Given entries:
(* ===== verification/Memory.v ===== *)
(** * Byte memory

    A shared-memory region as the list of its bytes, with bounds-checked block
    access and 32-bit little-endian words.  [None] is an access outside the
    region.  Used by the components that lay out structures in shared memory. *)

From S2P Require Import Prelude.

Definition read_bytes (m : list Z) (off n : Z) : option (list Z) :=
  if (0 <=? off) && (0 <=? n) && (off + n <=? zlen m)
  then Some (take (Z.to_nat n) (drop (Z.to_nat off) m)) else None.

Definition write_bytes (m : list Z) (off : Z) (bs : list Z) : option (list Z) :=
  if (0 <=? off) && (off + zlen bs <=? zlen m)
  then Some (take (Z.to_nat off) m ++ bs ++ drop (Z.to_nat off + length bs) m) else None.

Definition le32 (v : Z) : list Z :=
  [v mod 256; (v / 256) mod 256; (v / 65536) mod 256; (v / 16777216) mod 256].

Definition of_le32 (bs : list Z) : Z :=
  match bs with
  | [a; b; c; d] => a + 256 * b + 65536 * c + 16777216 * d
  | _ => 0
  end.

Definition load32 (m : list Z) (off : Z) : option Z :=
  bs ← read_bytes m off 4; Some (of_le32 bs).

Definition store32 (m : list Z) (off v : Z) : option (list Z) :=
  write_bytes m off (le32 (u32 v)).

Definition le64 (v : Z) : list Z := le32 (v mod 2 ^ 32) ++ le32 (v / 2 ^ 32).

Definition store64 (m : list Z) (off v : Z) : option (list Z) := write_bytes m off (le64 v).

Definition load64 (m : list Z) (off : Z) : option Z :=
  lo ← load32 m off; hi ← load32 m (off + 4); Some (lo + 2 ^ 32 * hi).

Lemma of_le32_le32 v : in_u32 v -> of_le32 (le32 v) = v.
Proof. intros Hv. unfold of_le32, le32. zmod. Qed.

Lemma zlen_cons {A} (x : A) l : zlen (x :: l) = 1 + zlen l.
Proof. unfold zlen. simpl. lia. Qed.

(** reading back a 64-bit word *)
Lemma load64_le64 v : in_u64 v -> load64 (le64 v) 0 = Some v.
Proof.
  intros Hv. transitivity (Some (of_le32 (le32 (v mod 2 ^ 32)) + 2 ^ 32 * of_le32 (le32 (v / 2 ^ 32)))); [done|].
  assert (0 <= v / 2 ^ 32 < 2 ^ 32) by (split; [apply Z.div_pos; lia|apply Z.div_lt_upper_bound; lia]).
  rewrite !of_le32_le32 by (done || apply Z.mod_pos_bound; lia). f_equal.
  rewrite (Z.div_mod v (2 ^ 32)) at 3 by lia. lia.
Qed.

#[export] Hint Rewrite @zlen_app @zlen_cons : umdk_rw.

(** ** Bytewise view *)

Lemma read_bytes_Some m off n bs :
  read_bytes m off n = Some bs <->
  0 <= off /\ 0 <= n /\ off + n <= zlen m /\ zlen bs = n /\
  forall i, 0 <= i < n -> zget bs i = zget m (off + i).
Proof.
  unfold read_bytes. destruct (_ && _)%bool eqn:E.
  - breflect. split.
    + intros [= <-]. split_and!; [done..| |].
      * unfold zlen in *. rewrite length_take, length_drop. lia.
      * intros i Hi. unfold zget. rewrite !(proj2 (Z.leb_le 0 _)) by lia.
        rewrite lookup_take_lt by lia. rewrite lookup_drop. f_equal. lia.
    + intros (_ & _ & _ & Hl & Hi). f_equal. apply list_eq. intros k.
      unfold zlen in *. destruct (decide (k < Z.to_nat n)%nat) as [Hk|Hk].
      * specialize (Hi (Z.of_nat k) ltac:(lia)). unfold zget in Hi.
        rewrite !(proj2 (Z.leb_le 0 _)), Nat2Z.id in Hi by lia. rewrite Hi.
        rewrite lookup_take_lt by lia. rewrite lookup_drop. f_equal. lia.
      * rewrite !lookup_ge_None_2; [done|lia|rewrite length_take; lia].
  - split; [done|]. intros (? & ? & ? & _). exfalso. breflect.
    destruct_or?; breflect; destruct_or?; breflect; lia.
Qed.

Lemma read_bytes_in m off n :
  0 <= off -> 0 <= n -> off + n <= zlen m -> exists bs, read_bytes m off n = Some bs /\ zlen bs = n.
Proof.
  intros. unfold read_bytes. rewrite !(proj2 (Z.leb_le _ _)) by done. simpl.
  eexists. split; [done|]. unfold zlen in *. rewrite length_take, length_drop. lia.
Qed.

Lemma write_bytes_Some m off bs m' :
  write_bytes m off bs = Some m' ->
  0 <= off /\ off + zlen bs <= zlen m /\ zlen m' = zlen m /\
  forall i, zget m' i = if (off <=? i) && (i <? off + zlen bs) then zget bs (i - off) else zget m i.
Proof.
  unfold write_bytes. destruct (_ && _)%bool eqn:E; [|done]. breflect. intros [= <-].
  pose proof (zlen_nonneg bs). split_and!; [done|done| |].
  - unfold zlen in *. rewrite !length_app, length_take, length_drop. lia.
  - intros i. unfold zget, zlen in *.
    destruct (Z.leb_spec 0 i) as [Hi|Hi].
    2: { destruct (Z.leb_spec off i); [lia|]. done. }
    destruct (Z.leb_spec off i) as [Ho|Ho]; simpl.
    + rewrite lookup_app_r by (rewrite length_take; lia). rewrite length_take_le by lia.
      destruct (Z.ltb_spec i (off + Z.of_nat (length bs))).
      * rewrite (proj2 (Z.leb_le 0 _)) by lia. rewrite lookup_app_l by lia. f_equal. lia.
      * rewrite lookup_app_r by lia. rewrite lookup_drop. f_equal. lia.
    + rewrite lookup_app_l by (rewrite length_take; lia). apply lookup_take_lt. lia.
Qed.

Lemma write_bytes_in m off bs :
  0 <= off -> off + zlen bs <= zlen m -> exists m', write_bytes m off bs = Some m'.
Proof. intros. unfold write_bytes. rewrite !(proj2 (Z.leb_le _ _)) by done. by eexists. Qed.

(** Reading back what was written, and reading elsewhere. *)
Lemma read_write_same m off bs m' :
  write_bytes m off bs = Some m' -> read_bytes m' off (zlen bs) = Some bs.
Proof.
  intros (H1 & H2 & H3 & H4)%write_bytes_Some. apply read_bytes_Some.
  pose proof (zlen_nonneg bs). split_and!; [lia..|done|]. intros i Hi. rewrite H4.
  rewrite (proj2 (Z.leb_le _ _)), (proj2 (Z.ltb_lt _ _)) by lia. simpl. f_equal. lia.
Qed.

Lemma read_write_disjoint m off bs m' off' n :
  write_bytes m off bs = Some m' -> off' + n <= off \/ off + zlen bs <= off' ->
  read_bytes m' off' n = read_bytes m off' n.
Proof.
  intros (H1 & H2 & H3 & H4)%write_bytes_Some Hd.
  destruct (read_bytes m off' n) as [bs'|] eqn:Hr.
  - apply read_bytes_Some in Hr as (? & ? & ? & ? & Hi). apply read_bytes_Some.
    split_and!; [done|done|lia|done|]. intros i Hir. rewrite Hi, H4 by done.
    destruct (Z.leb_spec off (off' + i)), (Z.ltb_spec (off' + i) (off + zlen bs)); simpl; (done || lia).
  - unfold read_bytes in *. by rewrite H3; destruct (_ && _)%bool.
Qed.

Lemma read_bytes_sub m off n bs k l :
  read_bytes m off n = Some bs -> 0 <= k -> 0 <= l -> k + l <= n ->
  read_bytes m (off + k) l = read_bytes bs k l.
Proof.
  intros (? & ? & ? & Hl & Hi)%read_bytes_Some ? ? ?.
  destruct (read_bytes_in bs k l) as (bs' & Hbs' & Hlen); [lia..|]. rewrite Hbs'.
  apply read_bytes_Some in Hbs' as (_ & _ & _ & _ & Hi'). apply read_bytes_Some.
  split_and!; [lia..|done|]. intros i Hir. rewrite Hi', Hi by lia. f_equal. lia.
Qed.

Lemma load_store32 m off v m' : in_u32 v -> store32 m off v = Some m' -> load32 m' off = Some v.
Proof.
  intros Hv Hs. unfold load32. unfold store32 in Hs. rewrite u32_small in Hs by done.
  apply read_write_same in Hs. change (zlen (le32 v)) with 4 in Hs. rewrite Hs. simpl.
  f_equal. by apply of_le32_le32.
Qed.

Lemma store32_in m off v : 0 <= off -> off + 4 <= zlen m -> exists m', store32 m off v = Some m'.
Proof. intros. by apply write_bytes_in. Qed.

Lemma store32_len m off v m' : store32 m off v = Some m' -> zlen m' = zlen m.
Proof. intros (_ & _ & ? & _)%write_bytes_Some. done. Qed.

Lemma write_bytes_len m off bs m' : write_bytes m off bs = Some m' -> zlen m' = zlen m.
Proof. intros (_ & _ & ? & _)%write_bytes_Some. done. Qed.

Lemma load_write_disjoint m off bs m' off' :
  write_bytes m off bs = Some m' -> off' + 4 <= off \/ off + zlen bs <= off' -> load32 m' off' = load32 m off'.
Proof. intros Hw Hd. unfold load32. by erewrite read_write_disjoint. Qed.

Lemma read_store_disjoint m off v m' off' n :
  store32 m off v = Some m' -> off' + n <= off \/ off + 4 <= off' -> read_bytes m' off' n = read_bytes m off' n.
Proof. intros. by eapply read_write_disjoint. Qed.

Lemma load_store_disjoint m off v m' off' :
  store32 m off v = Some m' -> off' + 4 <= off \/ off + 4 <= off' -> load32 m' off' = load32 m off'.
Proof. intros. by eapply load_write_disjoint. Qed.

(** ** Indexing of concatenations and suffixes *)

Lemma zget_drop {A} (l : list A) n k : 0 <= n -> 0 <= k -> zget (drop (Z.to_nat n) l) k = zget l (n + k).
Proof. intros. unfold zget. rewrite !(proj2 (Z.leb_le 0 _)) by lia. rewrite lookup_drop. f_equal. lia. Qed.

Lemma zget_app_l {A} (l k : list A) i : i < zlen l -> zget (l ++ k) i = zget l i.
Proof.
  intros. unfold zget, zlen in *. destruct (Z.leb_spec 0 i); [|done]. apply lookup_app_l. lia.
Qed.

Lemma zget_app_r {A} (l k : list A) i : zlen l <= i -> zget (l ++ k) i = zget k (i - zlen l).
Proof.
  intros. unfold zget, zlen in *. rewrite !(proj2 (Z.leb_le 0 _)) by lia.
  rewrite lookup_app_r by lia. f_equal. lia.
Qed.

Lemma zget_nil {A} i : zget (@nil A) i = None.
Proof. unfold zget. by destruct (0 <=? i). Qed.

Lemma store32_out m off v : zlen m < off + 4 -> store32 m off v = None.
Proof.
  intros. unfold store32, write_bytes. change (zlen (le32 (u32 v))) with 4.
  rewrite (proj2 (Z.leb_gt (off + 4) _)) by done. by rewrite andb_false_r.
Qed.
(** Storing the consumer index drops the first [n] messages. *)
Lemma consume m ci q n :
  hdr_holds v m ((ci + zlen q) mod rv_depth v) ci -> zlen q < rv_depth v -> slots_hold v m ci q -> 0 <= n <= zlen q ->
  exists m', store32 m (rv_hdr v + 4) ((ci + n) mod rv_depth v) = Some m' /\ frame v m m' /\ ring_rep v m' (drop (Z.to_nat n) q).
Proof.
  intros (H1 & H2 & H3 & H4 & H5) Hq Hs Hn. pose proof view_facts as (?&?&?&?&?).
  pose proof (idx_range (ci + n)).
  destruct (store32_in m (rv_hdr v + 4) ((ci + n) mod rv_depth v)) as [m' Hm']; [lia..|].
  exists m'. split_and!; [done|eapply frame_store_hdr; [done|by right]|].
  assert (zlen (drop (Z.to_nat n) q) = zlen q - n) as Hlen by (unfold zlen in *; rewrite length_drop; lia).
  exists ((ci + zlen q) mod rv_depth v), ((ci + n) mod rv_depth v). split_and!.
  - split_and!; try (done || lia).
    + rewrite <- H1. eapply load_store_disjoint; [done|lia].
    + eapply load_store32; [lia|done].
    + rewrite (store32_len _ _ _ _ Hm'). lia.
  - lia.
  - rewrite Hlen, Zplus_mod_idemp_l. f_equal. lia.
  - eapply (slots_hold_hdr m) in Hs; [|done|lia]. intros k msg Hk.
    rewrite Zplus_mod_idemp_l. rewrite <- Z.add_assoc. apply Hs.
    pose proof (zget_Some_range _ _ _ Hk). rewrite zget_drop in Hk by lia. done.
Qed.

Lemma next_idx ci n : 0 <= ci < rv_depth v -> 0 <= n < 2 ^ 31 ->
  u32 ((ci + n) mod rv_depth v + 1) mod rv_depth v = (ci + (n + 1)) mod rv_depth v.
Proof.
  intros. pose proof (idx_range (ci + n)). pose proof view_facts as (?&?&?&?&?).
  rewrite u32_small by lia. rewrite Zplus_mod_idemp_l. f_equal. lia.
Qed.
Lemma ops_window_dec_spec n : in_u16 n ->
  exists fc', ops_remote_rx_window_dec fc n = Some (Z.min n (remote_rx_window fc), fc') /\ fc_wf fc' /\
    same_config fc fc' /\ local_rx_posted fc' = local_rx_posted fc /\
    remote_rx_window fc' = remote_rx_window fc - Z.min n (remote_rx_window fc).
Proof using Hwf Hops.
  intros Hn. exists (remote_rx_window_dec_non_atomic fc n).2.
  assert (ops_remote_rx_window_dec fc n = Some (remote_rx_window_dec_non_atomic fc n)) as ->.
  { unfold ops_remote_rx_window_dec, call_op. rewrite remote_rx_window_dec_agree by done. by destruct (ops fc). }
  pose proof Hwf as (?&?&?&?&?&?&?&?&?). unfold remote_rx_window_dec_non_atomic, remote_rx_window_exchange_non_atomic.
  destruct (Z.leb_spec n (remote_rx_window fc)); fc_simpl.
  - rewrite Z.min_l by lia. rewrite u16_small by lia. split_and!; try done. unfold fc_wf. fc_simpl. split_and!; fc_arith.
  - rewrite Z.min_r by lia. split_and!; try done; [|lia]. unfold fc_wf. fc_simpl. split_and!; fc_arith.
Qed.

Lemma ops_posted_inc_spec n : in_u16 n ->
  exists fc', ops_local_rx_posted_inc fc n = Some (local_rx_posted fc', fc') /\ fc_wf fc' /\ same_config fc fc' /\
    remote_rx_window fc' = remote_rx_window fc /\
    local_rx_posted fc' = if UINT16_MAX <? local_rx_posted fc + n then local_rx_posted fc else local_rx_posted fc + n.
Proof using Hwf Hops.
  intros Hn. exists (local_rx_posted_inc_non_atomic fc n).2.
  assert (ops_local_rx_posted_inc fc n = Some (local_rx_posted_inc_non_atomic fc n)) as ->.
  { unfold ops_local_rx_posted_inc, call_op. rewrite local_rx_posted_inc_agree by done. by destruct (ops fc). }
  pose proof Hwf as (?&?&?&?&?&?&?&?&?). unfold local_rx_posted_inc_non_atomic.
  destruct (Z.ltb_spec UINT16_MAX (local_rx_posted fc + n)); fc_simpl.
  - split_and!; try done. unfold fc_wf. fc_simpl. split_and!; fc_arith.
  - unfold UINT16_MAX in *. rewrite u16_small by lia. split_and!; try done. unfold fc_wf. fc_simpl. split_and!; fc_arith.
Qed.
(** [urma_post_jetty_send_wr]: the status and [bad_wr]. *)
Definition urma_post_jetty_send_wr (wrs : list jfs_wr) : M (Z * option jfs_wr) := fun w =>
  let rest := tail (w_answers w) in
  let result st bad acc :=
    Some ((st, bad), {| w_queue := w_queue w; w_pro := w_pro w; w_answers := rest; w_sent := w_sent w ++ acc;
                       w_rqes := w_rqes w |}) in
  match w_answers w with
  | PostFail st bad :: _ =>
      match bad ≫= fun k => (fun wr => (k, wr)) <$> wrs !! k with
      | Some (k, wr) => result st (Some wr) (take k wrs)
      | None => result st None []
      end
  | PostOk :: _ | [] => result URMA_SUCCESS None wrs
  end.

(** ** Window and notification handlers *)

(** The read of the peer's initial window is a request with user_ctx 0. *)
Definition window_read_wr : jfs_wr :=
  {| wr_user_ctx := 0; wr_opcode := URMA_OPC_READ; wr_imm := 0; wr_sges := [] |}.

Definition umq_ub_window_read : M unit :=
  q ← get_queue;
  if negb (enabled (flow_control q)) || negb (bound q) then mret tt
  else
    '(status, _) ← urma_post_jetty_send_wr [window_read_wr];
    if status =? URMA_SUCCESS then fc ← get_fc; put_fc (set_remote_get true fc) else mret tt.

Definition umq_ub_window_inc (win : Z) : M unit :=
  fc ← get_fc;
  if (win =? 0) || negb (enabled fc) then mret tt
  else _ ← fc_call (fun fc => ops_remote_rx_window_inc fc win); mret tt.

Definition umq_ub_window_dec (win : Z) : M Z :=
  fc ← get_fc;
  if (win =? 0) || negb (enabled fc) then mret win
  else if negb (remote_get fc) then _ ← umq_ub_window_read; mret 0
  else fc_call (fun fc => ops_remote_rx_window_dec fc win).

Definition umq_ub_rq_posted_notifier_inc (rx_posted : Z) : M unit :=
  fc ← get_fc;
  if (rx_posted =? 0) || negb (enabled fc) then mret tt
  else _ ← fc_call (fun fc => ops_local_rx_posted_inc fc rx_posted); mret tt.

(** The stand-alone credit message; its user_ctx is the number of credits. *)
Definition notify_wr (notify : Z) : jfs_wr :=
  {| wr_user_ctx := notify; wr_opcode := URMA_OPC_SEND_IMM; wr_imm := imm_flow_control 0 notify; wr_sges := [] |}.

(** First notification: publish the initial window in the notify buffer. *)
Definition notifier_set_initial (notify : Z) : M unit :=
  fc ← get_fc;
  if notify <? initial_window fc then mret tt
  else
    notify ← fc_call ops_local_rx_posted_exchange;
    if notify =? 0 then mret tt
    else
      q ← get_queue;
      _ ← put_queue (set_notify_local notify q);
      fc ← get_fc;
      _ ← put_fc (set_local_set true fc);
      if negb (remote_get fc) then umq_ub_window_read else mret tt.

(** Later notifications: a message that itself takes one credit of the peer. *)
Definition notifier_send (notify : Z) : M unit :=
  fc ← get_fc;
  if notify <? notify_interval fc then mret tt
  else
    got ← umq_ub_window_dec 1;
    if negb (got =? 1) then mret tt
    else
      notify ← fc_call ops_local_rx_posted_exchange;
      if notify =? 0 then umq_ub_window_inc 1
      else
        '(status, _) ← urma_post_jetty_send_wr [notify_wr notify];
        if status =? URMA_SUCCESS then mret tt
        else _ ← umq_ub_window_inc 1; umq_ub_rq_posted_notifier_inc notify.

Definition umq_ub_rq_posted_notifier_update (rx_posted : Z) : M unit :=
  fc ← get_fc;
  if (rx_posted =? 0) || negb (enabled fc) then mret tt
  else
    notify ← fc_call (fun fc => ops_local_rx_posted_inc fc rx_posted);
    q ← get_queue;
    if negb (bound q) then mret tt
    else if negb (local_set (flow_control q)) then notifier_set_initial notify
    else notifier_send notify.

(** Piggyback the posted count on a user send; the request and the buffer's
    transport attributes become SEND_IMM. *)
Definition umq_ub_fill_tx_imm (wr : jfs_wr) : M jfs_wr :=
  fc ← get_fc;
  if negb (enabled fc) || negb (wr_opcode wr =? URMA_OPC_SEND) then mret wr
  else
    match ops_local_rx_posted_load fc with
    | None => undefined
    | Some notify =>
        if notify <? notify_interval fc then mret wr
        else
          notify ← fc_call ops_local_rx_posted_exchange;
          if notify =? 0 then mret wr
          else
            let imm := imm_flow_control UMQ_UB_IMM_IN_USER_BUF notify in
            _ ← set_pro (wr_user_ctx wr) UMQ_OPC_SEND_IMM imm;
            mret {| wr_user_ctx := wr_user_ctx wr; wr_opcode := URMA_OPC_SEND_IMM; wr_imm := imm; wr_sges := wr_sges wr |}
    end.

(** The loop of [umq_ub_recover_tx_imm]: from the failed buffer on, take back the
    piggybacked credits. *)
Fixpoint recover_loop (found : bool) (bad : Z) (wrs : list jfs_wr) : M unit :=
  match wrs with
  | [] => mret tt
  | wr :: rest =>
      let found := found || (wr_user_ctx wr =? bad) in
      if found && (wr_opcode wr =? URMA_OPC_SEND_IMM) && is_flow_control_imm (wr_imm wr) then
        _ ← umq_ub_rq_posted_notifier_update (imm_window (wr_imm wr));
        _ ← set_pro (wr_user_ctx wr) UMQ_OPC_SEND 0;
        recover_loop found bad rest
      else recover_loop found bad rest
  end.

Definition umq_ub_recover_tx_imm (wrs : list jfs_wr) (bad : Z) : M unit :=
  fc ← get_fc;
  if negb (enabled fc) then mret tt else recover_loop false bad wrs.

(** ** Posting sends *)

(** A buffer of the chain: the part a send reads ([qbuf_next] is the list order). *)
Record umq_buf := {
  buf_addr : Z;
  total_data_size : Z;
  data_size : Z;
  remote_length : Z;
  remote_mempool_id : Z
}.

Definition opcode_index_map (op : Z) : Z :=
  if op =? UMQ_OPC_WRITE then URMA_OPC_WRITE
  else if op =? UMQ_OPC_WRITE_IMM then URMA_OPC_WRITE_IMM
  else if op =? UMQ_OPC_READ then URMA_OPC_READ
  else if op =? UMQ_OPC_SEND then URMA_OPC_SEND
  else if op =? UMQ_OPC_SEND_IMM then URMA_OPC_SEND_IMM
  else 0.

Definition transform_op_code (op : Z) : Z :=
  let opcode_index := u32 op in
  if opcode_index <? UMQ_OPC_LAST then
    let code := opcode_index_map opcode_index in
    if (code =? 0) && negb (opcode_index =? UMQ_OPC_WRITE) then URMA_OPC_SEND else code
  else URMA_OPC_SEND.

Definition consumes_rqe (op : Z) : bool :=
  (op =? UMQ_OPC_SEND) || (op =? UMQ_OPC_SEND_IMM) || (op =? UMQ_OPC_WRITE_IMM).

Section tx.
(** [queue->imported_tseg_list[id] != NULL] for an id below UMQ_MAX_TSEG_NUM. *)
Context (imported : Z -> bool).

(** The checks of [umq_ub_fill_wr] and the immediate data it sets. *)
Definition umq_ub_fill_wr (buf : umq_buf) (op imm : Z) : Z * Z :=
  let tseg_bad := (UMQ_MAX_TSEG_NUM <=? remote_mempool_id buf) || negb (imported (remote_mempool_id buf)) in
  let user_imm := Z.land imm UMQ_UB_IMM_WITHOUT_PRIVATE_BITS in
  if op =? UMQ_OPC_READ then
    if total_data_size buf <? remote_length buf then (- UMQ_ERR_EINVAL, 0)
    else if tseg_bad then (- UMQ_ERR_ETSEG_NON_IMPORTED, 0) else (UMQ_SUCCESS, 0)
  else if (op =? UMQ_OPC_WRITE_IMM) || (op =? UMQ_OPC_WRITE) then
    if remote_length buf <? total_data_size buf then (- UMQ_ERR_EINVAL, 0)
    else if tseg_bad then (- UMQ_ERR_ETSEG_NON_IMPORTED, 0)
    else (UMQ_SUCCESS, if op =? UMQ_OPC_WRITE_IMM then user_imm else 0)
  else if op =? UMQ_OPC_SEND_IMM then (UMQ_SUCCESS, user_imm)
  else (UMQ_SUCCESS, 0).

(** Collect buffers up to [rest] bytes: the scatter list and the remaining chain. *)
Fixpoint gather_sges (max_sge rest sge_num : Z) (bufs : list umq_buf) : Z + (list (Z * Z) * list umq_buf) :=
  match bufs with
  | [] => if rest =? 0 then inr ([], []) else inl (- UMQ_ERR_ENOMEM)
  | b :: tl =>
      if 0 <? rest then
        if max_sge <=? sge_num then inl (- UMQ_ERR_EINVAL)
        else if rest <? data_size b then inl (- UMQ_ERR_EINVAL)
        else match gather_sges max_sge (rest - data_size b) (sge_num + 1) tl with
             | inl e => inl e
             | inr (sges, chain) => inr ((buf_addr b, data_size b) :: sges, chain)
             end
      else inr ([], bufs)
  end.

Work task: Working from the data above, extract solely the lines from the one containing "(op =? UMQ_OPC_SEND)" through the one containing "else if tseg_bad then (- UMQ_ERR_ETSEG_NON_IMPORTED, 0) else", exactly as they appear, both included.

Answer box:
  (op =? UMQ_OPC_SEND) || (op =? UMQ_OPC_SEND_IMM) || (op =? UMQ_OPC_WRITE_IMM).

Section tx.
(** [queue->imported_tseg_list[id] != NULL] for an id below UMQ_MAX_TSEG_NUM. *)
Context (imported : Z -> bool).

(** The checks of [umq_ub_fill_wr] and the immediate data it sets. *)
Definition umq_ub_fill_wr (buf : umq_buf) (op imm : Z) : Z * Z :=
  let tseg_bad := (UMQ_MAX_TSEG_NUM <=? remote_mempool_id buf) || negb (imported (remote_mempool_id buf)) in
  let user_imm := Z.land imm UMQ_UB_IMM_WITHOUT_PRIVATE_BITS in
  if op =? UMQ_OPC_READ then
    if total_data_size buf <? remote_length buf then (- UMQ_ERR_EINVAL, 0)
    else if tseg_bad then (- UMQ_ERR_ETSEG_NON_IMPORTED, 0) else (UMQ_SUCCESS, 0)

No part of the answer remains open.